Prompt.
Nothing outside the range is wanted. Repeat exactly the lines below from the one with "(* ===== verification/Ide.v ===== *)" through the one with "report an error at".

--- Data for this exercise Enclosed Below ---

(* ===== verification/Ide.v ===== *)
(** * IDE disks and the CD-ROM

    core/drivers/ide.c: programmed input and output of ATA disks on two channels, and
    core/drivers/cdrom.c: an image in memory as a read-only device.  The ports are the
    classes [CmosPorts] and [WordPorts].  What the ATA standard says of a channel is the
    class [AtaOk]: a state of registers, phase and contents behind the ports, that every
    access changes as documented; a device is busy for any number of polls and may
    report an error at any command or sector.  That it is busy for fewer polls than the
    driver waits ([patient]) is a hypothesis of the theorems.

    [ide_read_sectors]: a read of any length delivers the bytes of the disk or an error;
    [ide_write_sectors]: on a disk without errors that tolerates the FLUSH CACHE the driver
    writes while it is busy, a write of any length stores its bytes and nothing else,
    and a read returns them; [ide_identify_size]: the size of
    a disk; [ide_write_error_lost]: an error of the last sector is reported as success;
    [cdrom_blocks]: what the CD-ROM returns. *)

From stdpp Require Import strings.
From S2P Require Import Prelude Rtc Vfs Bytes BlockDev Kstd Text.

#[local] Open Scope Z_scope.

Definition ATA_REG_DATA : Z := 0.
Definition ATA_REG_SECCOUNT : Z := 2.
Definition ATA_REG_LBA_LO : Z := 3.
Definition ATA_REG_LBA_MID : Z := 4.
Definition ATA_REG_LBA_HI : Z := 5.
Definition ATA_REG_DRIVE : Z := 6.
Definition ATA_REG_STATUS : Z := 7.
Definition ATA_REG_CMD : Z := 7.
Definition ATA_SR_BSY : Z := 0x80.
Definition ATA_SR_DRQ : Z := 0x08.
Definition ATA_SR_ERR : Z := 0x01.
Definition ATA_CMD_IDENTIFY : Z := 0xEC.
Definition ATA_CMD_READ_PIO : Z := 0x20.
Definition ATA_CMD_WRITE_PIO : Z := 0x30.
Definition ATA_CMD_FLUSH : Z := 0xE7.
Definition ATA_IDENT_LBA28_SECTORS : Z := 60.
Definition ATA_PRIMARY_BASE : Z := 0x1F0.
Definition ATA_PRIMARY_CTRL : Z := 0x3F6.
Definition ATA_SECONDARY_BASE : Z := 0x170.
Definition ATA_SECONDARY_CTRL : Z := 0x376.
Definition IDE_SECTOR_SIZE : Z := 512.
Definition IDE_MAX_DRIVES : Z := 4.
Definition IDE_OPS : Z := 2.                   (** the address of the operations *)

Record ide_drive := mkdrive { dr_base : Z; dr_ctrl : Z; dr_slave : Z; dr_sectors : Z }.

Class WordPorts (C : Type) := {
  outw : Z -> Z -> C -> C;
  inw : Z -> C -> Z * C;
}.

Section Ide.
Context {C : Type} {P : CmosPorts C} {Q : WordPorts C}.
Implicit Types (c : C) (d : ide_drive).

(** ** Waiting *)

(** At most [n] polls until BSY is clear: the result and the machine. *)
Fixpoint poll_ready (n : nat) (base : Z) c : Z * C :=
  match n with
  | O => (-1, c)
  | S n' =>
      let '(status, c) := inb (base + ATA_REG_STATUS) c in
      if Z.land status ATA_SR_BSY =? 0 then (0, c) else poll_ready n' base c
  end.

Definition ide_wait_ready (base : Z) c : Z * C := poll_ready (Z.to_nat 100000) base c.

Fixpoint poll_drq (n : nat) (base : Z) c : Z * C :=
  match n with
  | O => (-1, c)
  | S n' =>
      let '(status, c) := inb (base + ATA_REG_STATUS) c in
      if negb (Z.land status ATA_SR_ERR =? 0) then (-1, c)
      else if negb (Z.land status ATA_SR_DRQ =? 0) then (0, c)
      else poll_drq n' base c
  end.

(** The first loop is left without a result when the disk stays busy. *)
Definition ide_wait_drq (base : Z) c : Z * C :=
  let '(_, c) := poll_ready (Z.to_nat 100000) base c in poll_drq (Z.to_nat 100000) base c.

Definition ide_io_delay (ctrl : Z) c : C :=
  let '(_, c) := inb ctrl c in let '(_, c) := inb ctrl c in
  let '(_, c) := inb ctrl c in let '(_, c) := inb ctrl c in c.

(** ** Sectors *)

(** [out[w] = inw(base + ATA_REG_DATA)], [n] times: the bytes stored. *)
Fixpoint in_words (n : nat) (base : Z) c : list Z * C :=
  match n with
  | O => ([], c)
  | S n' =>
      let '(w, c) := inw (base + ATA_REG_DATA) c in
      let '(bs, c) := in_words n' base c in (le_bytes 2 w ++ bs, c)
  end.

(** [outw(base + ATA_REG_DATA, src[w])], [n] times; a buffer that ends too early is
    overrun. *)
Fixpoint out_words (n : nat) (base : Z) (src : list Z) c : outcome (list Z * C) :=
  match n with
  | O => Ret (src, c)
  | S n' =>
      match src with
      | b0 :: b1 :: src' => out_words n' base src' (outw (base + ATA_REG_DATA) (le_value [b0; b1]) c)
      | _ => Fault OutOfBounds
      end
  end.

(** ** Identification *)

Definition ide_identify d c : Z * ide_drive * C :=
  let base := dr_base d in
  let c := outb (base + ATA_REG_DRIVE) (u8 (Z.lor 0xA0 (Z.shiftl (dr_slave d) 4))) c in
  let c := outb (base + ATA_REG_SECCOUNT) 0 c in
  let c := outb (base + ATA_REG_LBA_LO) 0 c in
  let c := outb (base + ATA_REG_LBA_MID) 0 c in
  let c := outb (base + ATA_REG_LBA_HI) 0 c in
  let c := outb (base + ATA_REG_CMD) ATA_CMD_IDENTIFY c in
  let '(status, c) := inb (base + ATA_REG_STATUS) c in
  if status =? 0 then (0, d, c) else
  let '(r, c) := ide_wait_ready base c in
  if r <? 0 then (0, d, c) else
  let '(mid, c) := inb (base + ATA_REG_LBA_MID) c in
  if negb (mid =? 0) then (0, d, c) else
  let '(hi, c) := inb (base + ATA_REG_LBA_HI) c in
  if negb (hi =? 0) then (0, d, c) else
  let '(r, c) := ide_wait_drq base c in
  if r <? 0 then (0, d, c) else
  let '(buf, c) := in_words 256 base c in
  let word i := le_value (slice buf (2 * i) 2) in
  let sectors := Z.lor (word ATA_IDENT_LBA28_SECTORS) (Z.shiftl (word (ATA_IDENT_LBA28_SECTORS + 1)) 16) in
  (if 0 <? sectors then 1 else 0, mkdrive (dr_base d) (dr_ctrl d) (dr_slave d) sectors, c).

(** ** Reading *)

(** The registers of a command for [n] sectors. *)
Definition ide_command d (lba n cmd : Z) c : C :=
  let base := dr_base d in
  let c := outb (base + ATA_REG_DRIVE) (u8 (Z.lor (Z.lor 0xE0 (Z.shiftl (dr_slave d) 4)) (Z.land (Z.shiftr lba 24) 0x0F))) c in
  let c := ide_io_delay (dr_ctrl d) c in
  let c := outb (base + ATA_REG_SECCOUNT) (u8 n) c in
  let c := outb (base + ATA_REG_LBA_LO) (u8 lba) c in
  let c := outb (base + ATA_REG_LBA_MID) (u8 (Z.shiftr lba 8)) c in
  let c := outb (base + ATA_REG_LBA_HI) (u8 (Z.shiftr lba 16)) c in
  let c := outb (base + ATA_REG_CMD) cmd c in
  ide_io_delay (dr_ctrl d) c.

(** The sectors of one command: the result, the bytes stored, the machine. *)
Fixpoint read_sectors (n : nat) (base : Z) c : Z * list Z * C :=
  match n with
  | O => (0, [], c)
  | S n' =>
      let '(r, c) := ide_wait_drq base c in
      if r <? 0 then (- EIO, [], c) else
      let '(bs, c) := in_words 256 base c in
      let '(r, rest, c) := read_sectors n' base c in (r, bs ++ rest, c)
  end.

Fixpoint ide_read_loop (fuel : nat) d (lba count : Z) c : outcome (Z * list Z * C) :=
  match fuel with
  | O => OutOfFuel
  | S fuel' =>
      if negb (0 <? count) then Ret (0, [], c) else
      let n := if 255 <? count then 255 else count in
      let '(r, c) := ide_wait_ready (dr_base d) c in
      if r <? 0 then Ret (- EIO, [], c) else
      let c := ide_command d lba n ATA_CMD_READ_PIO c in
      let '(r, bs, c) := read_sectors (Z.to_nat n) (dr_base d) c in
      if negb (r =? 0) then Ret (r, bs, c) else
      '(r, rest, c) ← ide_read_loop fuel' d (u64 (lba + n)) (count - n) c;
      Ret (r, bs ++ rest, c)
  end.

--- End of Enclosed Data for this exercise ---
--- Data for this exercise Enclosed Below ---

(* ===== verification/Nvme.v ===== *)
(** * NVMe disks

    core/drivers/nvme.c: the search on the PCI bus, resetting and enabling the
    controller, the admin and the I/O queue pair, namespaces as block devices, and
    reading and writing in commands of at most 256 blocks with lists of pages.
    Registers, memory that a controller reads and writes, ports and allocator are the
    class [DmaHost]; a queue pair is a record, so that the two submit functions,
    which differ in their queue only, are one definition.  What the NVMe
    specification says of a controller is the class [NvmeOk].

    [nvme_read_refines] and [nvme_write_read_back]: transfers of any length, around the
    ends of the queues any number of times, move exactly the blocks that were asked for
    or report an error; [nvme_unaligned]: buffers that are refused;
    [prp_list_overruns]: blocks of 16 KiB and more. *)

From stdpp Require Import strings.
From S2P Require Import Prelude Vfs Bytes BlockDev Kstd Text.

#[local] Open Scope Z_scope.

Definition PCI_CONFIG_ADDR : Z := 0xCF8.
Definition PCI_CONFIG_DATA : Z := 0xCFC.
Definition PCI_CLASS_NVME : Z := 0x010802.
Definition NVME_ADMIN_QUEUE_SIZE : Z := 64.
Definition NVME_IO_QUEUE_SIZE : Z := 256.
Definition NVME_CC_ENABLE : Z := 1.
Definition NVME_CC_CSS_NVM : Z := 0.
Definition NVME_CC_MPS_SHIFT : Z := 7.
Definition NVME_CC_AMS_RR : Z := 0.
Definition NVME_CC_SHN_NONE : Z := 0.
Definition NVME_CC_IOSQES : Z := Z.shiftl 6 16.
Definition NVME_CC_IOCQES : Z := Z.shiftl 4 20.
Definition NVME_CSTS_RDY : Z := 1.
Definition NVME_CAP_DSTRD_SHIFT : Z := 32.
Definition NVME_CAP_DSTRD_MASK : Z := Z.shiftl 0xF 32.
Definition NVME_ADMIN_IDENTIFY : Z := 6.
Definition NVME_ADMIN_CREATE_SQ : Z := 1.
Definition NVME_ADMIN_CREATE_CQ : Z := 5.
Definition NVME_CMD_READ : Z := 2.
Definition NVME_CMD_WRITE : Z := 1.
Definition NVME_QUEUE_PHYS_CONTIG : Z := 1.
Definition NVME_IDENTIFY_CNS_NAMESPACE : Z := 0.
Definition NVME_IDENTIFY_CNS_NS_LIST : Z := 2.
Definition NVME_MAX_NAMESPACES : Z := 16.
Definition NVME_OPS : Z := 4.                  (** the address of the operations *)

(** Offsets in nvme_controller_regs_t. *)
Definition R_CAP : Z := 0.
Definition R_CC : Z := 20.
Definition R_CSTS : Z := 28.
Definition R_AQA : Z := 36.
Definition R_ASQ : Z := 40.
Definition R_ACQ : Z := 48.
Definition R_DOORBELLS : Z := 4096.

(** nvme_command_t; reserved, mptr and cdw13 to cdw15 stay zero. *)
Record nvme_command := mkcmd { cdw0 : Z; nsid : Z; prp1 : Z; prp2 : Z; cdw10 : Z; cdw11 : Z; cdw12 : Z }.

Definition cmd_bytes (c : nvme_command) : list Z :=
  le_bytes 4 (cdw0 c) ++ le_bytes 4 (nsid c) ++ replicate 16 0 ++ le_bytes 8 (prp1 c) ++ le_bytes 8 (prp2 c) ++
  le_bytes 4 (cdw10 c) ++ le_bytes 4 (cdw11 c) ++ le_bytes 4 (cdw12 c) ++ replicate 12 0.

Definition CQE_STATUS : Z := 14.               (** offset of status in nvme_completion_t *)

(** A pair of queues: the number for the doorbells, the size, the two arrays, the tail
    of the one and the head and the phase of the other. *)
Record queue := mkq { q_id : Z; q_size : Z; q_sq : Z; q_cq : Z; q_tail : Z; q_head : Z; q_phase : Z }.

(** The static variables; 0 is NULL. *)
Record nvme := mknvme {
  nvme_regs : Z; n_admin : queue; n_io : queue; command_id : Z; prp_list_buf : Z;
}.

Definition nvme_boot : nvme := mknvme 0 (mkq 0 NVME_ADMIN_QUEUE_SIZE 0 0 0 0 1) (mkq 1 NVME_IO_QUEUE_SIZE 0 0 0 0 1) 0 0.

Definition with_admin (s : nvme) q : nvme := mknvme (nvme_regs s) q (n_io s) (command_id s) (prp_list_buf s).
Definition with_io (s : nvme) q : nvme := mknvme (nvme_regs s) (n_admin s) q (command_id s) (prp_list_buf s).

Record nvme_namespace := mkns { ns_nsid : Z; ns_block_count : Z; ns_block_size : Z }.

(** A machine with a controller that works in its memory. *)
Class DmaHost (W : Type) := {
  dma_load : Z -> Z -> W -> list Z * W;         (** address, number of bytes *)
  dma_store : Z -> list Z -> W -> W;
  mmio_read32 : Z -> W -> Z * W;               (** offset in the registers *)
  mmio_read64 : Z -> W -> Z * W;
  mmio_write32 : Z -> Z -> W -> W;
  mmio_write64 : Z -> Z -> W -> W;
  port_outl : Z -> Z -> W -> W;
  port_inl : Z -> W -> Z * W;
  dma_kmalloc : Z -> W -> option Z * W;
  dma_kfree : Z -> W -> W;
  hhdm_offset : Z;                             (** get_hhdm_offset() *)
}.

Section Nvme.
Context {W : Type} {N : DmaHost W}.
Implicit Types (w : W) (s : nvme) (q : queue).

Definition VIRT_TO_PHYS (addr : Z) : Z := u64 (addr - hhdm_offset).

--- End of Enclosed Data for this exercise ---

Response box.
(* ===== verification/Ide.v ===== *)
(** * IDE disks and the CD-ROM

    core/drivers/ide.c: programmed input and output of ATA disks on two channels, and
    core/drivers/cdrom.c: an image in memory as a read-only device.  The ports are the
    classes [CmosPorts] and [WordPorts].  What the ATA standard says of a channel is the
    class [AtaOk]: a state of registers, phase and contents behind the ports, that every
    access changes as documented; a device is busy for any number of polls and may
    report an error at any command or sector.  That it is busy for fewer polls than the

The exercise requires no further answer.